To an extent this backs up Black Diamond’s broad EGFR claim. However, its trial excludes T790m mutations, and the company does not claim that BDTX-1535 is active here. It was T790m, an EGFR mutation acquired after Iressa treatment, that served as Targisso’s first approved setting, though perhaps with Tagrisso established front line its importance is waning.

 

 

Projects aiming to improve on Tagrisso include, most importantly, Dizal’s sunvozertinib, as well as Blueprint’s BLU-945, Novartis’s nazartinib, Scorpion’s STX-241 and Theseus’s THE-349.
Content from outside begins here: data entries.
(** ** Rows with their property *)

(** The property behind a PIV; every PIV has one, and every property is residential. *)
Definition piv_property (pivId : string) (s : intake) : option Property.t :=
  match find_row (by_id Piv.id pivId) (pivs (base s)) with
  | Some v => find_row (by_id Property.id (Piv.propertyId v)) (properties s)
  | None => None
  end.

Record InvestorPropertySummary := mkPropertySummary { ps_countryCode : string; ps_city : option string }.

Definition toPropertySummary (p : Property.t) : InvestorPropertySummary :=
  mkPropertySummary (Property.countryCode p) (Property.city p).

(** A required relation whose row is missing makes the query throw. *)
Definition required {A} (r : option A) : result A :=
  match r with Some a => Ok a | None => Err (Thrown "Inconsistent query result") end.

(** ** Reservations *)

Record LatestMoneyEvent := mkLatest {
  lm_capitalState : CapitalState.t; lm_amountEur : string; lm_amountEurc : option string; lm_recordedAt : Z }.

Record InvestorReservationRecord := mkReservationRecord {
  ir_reservationId : string; ir_offeringId : string; ir_offeringStatus : OfferingStatus; ir_amountEur : string;
  ir_reservationStage : ReservationStage.t; ir_packVersion : option string; ir_reconfirmedAt : option Z;
  ir_finalizedAt : option Z; ir_createdAt : Z; ir_latest : option LatestMoneyEvent; ir_property : InvestorPropertySummary }.

Definition reservation_key (r : Reservation.t) : Z * string := (Reservation.createdAt r, Reservation.id r).
Definition reservation_record_key (r : InvestorReservationRecord) : Z * string := (ir_createdAt r, ir_reservationId r).

Definition latest_summary (e : MoneyEvent.t) : LatestMoneyEvent :=
  mkLatest (MoneyEvent.capitalState e) (numeric2_text (MoneyEvent.amountEur e)) (fromEurcMicros <$> MoneyEvent.amountEurc e)
    (MoneyEvent.recordedAt e).

Definition reservation_record (s : intake) (r : Reservation.t) : result InvestorReservationRecord :=
  let! o := required (find_offering (Reservation.offeringId r) (base s)) in
  let! p := required (piv_property (Offering.pivId o) s) in
  Ok (mkReservationRecord (Reservation.id r) (Reservation.offeringId r) (Offering.status o) (numeric2_text (Reservation.amountEur r))
        (Reservation.stage r) (Reservation.disclosurePackVersionAtReservation r) (Reservation.reconfirmedAt r)
        (Reservation.finalizedAt r) (Reservation.createdAt r) (latest_summary <$> latest_money (Reservation.id r) (base s))
        (toPropertySummary p)).

Definition reservation_of (accountId : string) (r : Reservation.t) : bool := bool_decide (Reservation.accountId r = accountId).

Definition listReservations (accountId : string) (s : intake) (limit : nat) (after : option (Z * string)) :
    result (list InvestorReservationRecord) :=
  rmap (reservation_record s) (findMany reservation_key (reservation_of accountId) (reservations (base s)) limit after).

(** ** Positions *)

Record InvestorPositionRecord := mkPositionRecord {
  pr_positionId : string; pr_reservationId : option string; pr_offeringId : option string; pr_pivId : string;
  pr_unitCount : string; pr_costBasisEur : string; pr_positionStatus : PositionStatus; pr_activatedAt : option Z;
  pr_property : InvestorPropertySummary }.

Definition position_key (p : Position.t) : option Z * string := (Position.activatedAt p, Position.id p).
Definition position_record_key (p : InvestorPositionRecord) : option Z * string := (pr_activatedAt p, pr_positionId p).

Definition position_record (s : intake) (p : Position.t) : result InvestorPositionRecord :=
  let! property := required (piv_property (Position.pivId p) s) in
  Ok (mkPositionRecord (Position.id p) (Position.reservationId p)
        (match Position.reservationId p with
         | Some k => Reservation.offeringId <$> find_reservation k (base s)
         | None => None
         end)
        (Position.pivId p) (fromEurcMicros (Position.unitCount p)) (numeric2_text (Position.costBasisEur p)) (Position.status p)
        (Position.activatedAt p) (toPropertySummary property)).

(** [positionStatus: { in: ["pending_internal_settlement", "active"] }] *)
Definition is_current_position (p : Position.t) : bool :=
  match Position.status p with pending_internal_settlement | active => true | redeemed => false end.

Definition current_position_of (accountId : string) (p : Position.t) : bool :=
  bool_decide (Position.accountId p = accountId) && is_current_position p.

Definition listCurrentPositions (accountId : string) (s : intake) (limit : nat) (after : option (option Z * string)) :
    result (list InvestorPositionRecord) :=
  rmap (position_record s) (findMany position_key (current_position_of accountId) (positions (base s)) limit after).

Definition getSummary (accountId : string) (s : intake) : nat * nat :=
  match find_account accountId (base s) with
  | Some _ => (length (List.filter (reservation_of accountId) (reservations (base s))),
               length (List.filter (current_position_of accountId) (positions (base s))))
  | None => (0%nat, 0%nat)
  end.

(** ** Public offerings *)

Record PublicOfferingRecord := mkPublicOffering {
  po_id : string; po_status : OfferingStatus; po_targetRaiseEur : string; po_createdAt : Z; po_ipoEndAt : option Z;
  po_property : InvestorPropertySummary }.

Definition offering_key (o : Offering.t) : Z * string := (Offering.createdAt o, Offering.id o).
Definition public_record_key (o : PublicOfferingRecord) : Z * string := (po_createdAt o, po_id o).

Definition public_record (s : intake) (o : Offering.t) : result PublicOfferingRecord :=
  let! v := required (find_row (by_id Piv.id (Offering.pivId o)) (pivs (base s))) in
  let! c := required (find_case (Piv.caseId v) (base s)) in
  let! p := required (find_row (by_id Property.id (Piv.propertyId v)) (properties s)) in
  if negb (isPublicOfferingStatus (Offering.status o)) then Err (Thrown "Database returned an offering outside the public contract")
  else Ok (mkPublicOffering (Offering.id o) (Offering.status o) (numeric2_text (Offering.targetRaiseEur o)) (Offering.createdAt o)
             (IntakeCase.ipoEndAt c) (toPropertySummary p)).

Definition is_public (o : Offering.t) : bool := bool_decide (Offering.status o ∈ publicOfferingStatuses).

Definition listPublic (s : intake) (limit : nat) (after : option (Z * string)) : result (list PublicOfferingRecord) :=
  rmap (public_record s) (findMany offering_key is_public (offerings (base s)) limit after).

(** ** Responses *)

Definition text_or_null (t : option string) : json := match t with Some t => JStr t | None => JNull end.
Definition date_or_null (t : option Z) : json := match t with Some t => JDate t | None => JNull end.

Definition property_json (p : InvestorPropertySummary) : json :=
  JObj [("property_type", JStr "residential"); ("country_code", JStr (ps_countryCode p)); ("city", text_or_null (ps_city p))].

Definition OfferingStatus_text (st : OfferingStatus) : string :=
  match st with pre_offering => "pre_offering" | final_offering => "final_offering" | closed => "closed" end.
Definition ReservationStage_text (st : ReservationStage.t) : string :=
  match st with
  | ReservationStage.initiated => "initiated" | ReservationStage.awaiting_reconfirmation => "awaiting_reconfirmation"
  | ReservationStage.reconfirmed => "reconfirmed" | ReservationStage.finalized => "finalized"
  | ReservationStage.cancelled => "cancelled" | ReservationStage.lapsed => "lapsed"
  end.
Definition CapitalState_text (st : CapitalState.t) : string :=
  match st with
  | CapitalState.initiated => "initiated" | CapitalState.eurc_purchase_pending => "eurc_purchase_pending"
  | CapitalState.purchase_failed => "purchase_failed" | CapitalState.eurc_reserved => "eurc_reserved"
  | CapitalState.reconfirmation_pending => "reconfirmation_pending" | CapitalState.eurc_finalized => "eurc_finalized"
  | CapitalState.provider_disputed => "provider_disputed"
  end.
Definition PositionStatus_text (st : PositionStatus) : string :=
  match st with pending_internal_settlement => "pending_internal_settlement" | active => "active" | redeemed => "redeemed" end.

Definition latest_json (e : option LatestMoneyEvent) : json :=
  match e with
  | None => JNull
  | Some e => JObj [("state", JStr (CapitalState_text (lm_capitalState e))); ("amount_eur", JStr (lm_amountEur e));
                    ("amount_eurc", text_or_null (lm_amountEurc e)); ("recorded_at", JDate (lm_recordedAt e))]
  end.

Definition reservation_json (r : InvestorReservationRecord) : json :=
  JObj [("reservation_id", JStr (ir_reservationId r)); ("offering_id", JStr (ir_offeringId r));
        ("offering_status", JStr (OfferingStatus_text (ir_offeringStatus r))); ("amount_eur", JStr (ir_amountEur r));
        ("reservation_stage", JStr (ReservationStage_text (ir_reservationStage r)));
        ("disclosure_pack_version_at_reservation", text_or_null (ir_packVersion r));
        ("reconfirmed_at", date_or_null (ir_reconfirmedAt r)); ("reservation_finalized_at", date_or_null (ir_finalizedAt r));
        ("created_at", JDate (ir_createdAt r)); ("latest_capital_state", latest_json (ir_latest r)); ("property", property_json (ir_property r))].

Definition position_json (p : InvestorPositionRecord) : json :=
  JObj [("position_id", JStr (pr_positionId p)); ("reservation_id", text_or_null (pr_reservationId p));
        ("offering_id", text_or_null (pr_offeringId p)); ("piv_id", JStr (pr_pivId p)); ("unit_count", JStr (pr_unitCount p));
        ("cost_basis_eur", JStr (pr_costBasisEur p)); ("position_status", JStr (PositionStatus_text (pr_positionStatus p)));
        ("activated_at", date_or_null (pr_activatedAt p)); ("property", property_json (pr_property p))].

Definition offering_json (o : PublicOfferingRecord) : json :=
  JObj [("id", JStr (po_id o)); ("status", JStr (OfferingStatus_text (po_status o))); ("target_raise_eur", JStr (po_targetRaiseEur o));
        ("ipo_end_at", date_or_null (po_ipoEndAt o)); ("property", property_json (po_property o))].

(** ** The services *)

Section Services.
Context (iso_datetime : string → bool) (fallback : string → option Z).

(** A cursor whose Date is invalid makes the query throw. *)
Definition query_date (d : option Z) : result Z :=
  match d with Some t => Ok t | None => Err (Thrown "PrismaClientValidationError") end.

Definition dated (c : result (option Z * string)) : result (Z * string) :=
  let! c := c in let! t := query_date c.1 in Ok (t, c.2).

Definition position_dated (c : result (option (option Z) * string)) : result (option Z * string) :=
  let! c := c in
  match c.1 with
  | None => Ok (None, c.2)
  | Some d => let! t := query_date d in Ok (Some t, c.2)
  end.

(** [input.query.after === undefined ? undefined : decode(input.query.after)] *)
Definition decoded {K} (decode : string → result K) (after : option string) : result (option K) :=
  match after with None => Ok None | Some text => let! c := decode text in Ok (Some c) end.

Definition text_page {C K} (encode : K → string) (p : Page C K) : Page C string :=
  mkPage (page_data p) (encode <$> next_cursor p).

Definition ListInvestorReservations_execute (accountId : string) (limit : nat) (after : option string) (s : intake) :
    result (Page json string) :=
  let! after := decoded (λ text, dated (decodeReservationCursor iso_datetime fallback text)) after in
  let! rows := listReservations accountId s (limit + 1) after in
  Ok (text_page encodeReservationCursor (paginate reservation_record_key reservation_json limit rows)).

Definition ListInvestorCurrentPositions_execute (accountId : string) (limit : nat) (after : option string) (s : intake) :
    result (Page json string) :=
  let! after := decoded (λ text, position_dated (decodePositionCursor iso_datetime fallback text)) after in
  let! rows := listCurrentPositions accountId s (limit + 1) after in
  Ok (text_page encodePositionCursor (paginate position_record_key position_json limit rows)).

Definition ListPublicOfferings_execute (limit : nat) (after : option string) (s : intake) : result (Page json string) :=
  let! after := decoded (λ text, dated (decodeCaseCursor iso_datetime fallback text)) after in
  let! rows := listPublic s (limit + 1) after in
  Ok (text_page encodeCaseCursor (paginate public_record_key offering_json limit rows)).

(** ** Following the cursors *)

Section Pages.
Context {A B C K : Type} `{!KeyOrder K} (ka : A → K) (kb : B → K) (where_ : A → bool) (rows : list A) (record : A → result B)
  (respond : B → C) (enc : K → string) (dec : string → result K) (limit : nat).
Context (Hkey : ∀ a b, record a = Ok b → kb b = ka a).

(** The lines the three services share. *)
Definition list_page (after : option string) : result (Page C string) :=
  let! after := decoded dec after in
  let! l := rmap record (findMany ka where_ rows (limit + 1) after) in
  Ok (text_page enc (paginate kb respond limit l)).

Lemma rmap_Forall2 l l' : rmap record l = Ok l' ↔ Forall2 (λ a b, record a = Ok b) l l'.
Proof.
  revert l'. induction l as [|a l IH]; intros l'; simpl.
  - split; [intros [= <-]; constructor | by inversion 1].
  - split.
    + intros H. apply rbind_ok in H as (b & Hb & H). apply rbind_ok in H as (bs & Hbs & H). injection H as <-.
      constructor; [done | by apply IH].
    + inversion 1 as [|? b ? bs Hb Hbs]; subst. rewrite Hb. simpl. by rewrite (proj2 (IH bs) Hbs).
Qed.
Neither does Black Diamond claim activity in EGFR exon 20 insertion, a setting in which Takeda’s Exkivity and Johnson & Johnson’s bispecific MAb Rybrevant are approved. At Asco this year sunvozertinib prompted responses in NSCLC patients with exon 20 insertions, as well as those with EGFR activating mutations, some post-Tagrisso.

Pivot away from exon 20

Exon 20 represented Black Diamond’s first foray into EGFR-mutant NSCLC, with a project coded BDTX-189. But BDTX-189 disappointed at Asco 2021, and was discontinued in April 2022 as Black Diamond refocused and cut staff. It also became evident that exon 20 was a tiny niche, whose most prominent casualty has been Spectrum’s poziotinib.

By the end of the year Black Diamond wants to deliver BDTX-1535 data in glioblastoma. It also plans to start expansion cohorts testing BDTX-1535 specifically in NSCLC patients with resistance and driver mutations after progression on Tagrisso, a second-line setting where Stifel cautions durability will be the true test of the project’s potential.

Thanks to the 2022 cost cutting Black Diamond had $103m in the bank at the end of the first quarter, enough to last into the second half of 2024. The company therefore still has a cushion, and even after the 236% surge its valuation stands at a mere $225m. It should probably strike while the iron is hot, and raise more cash now.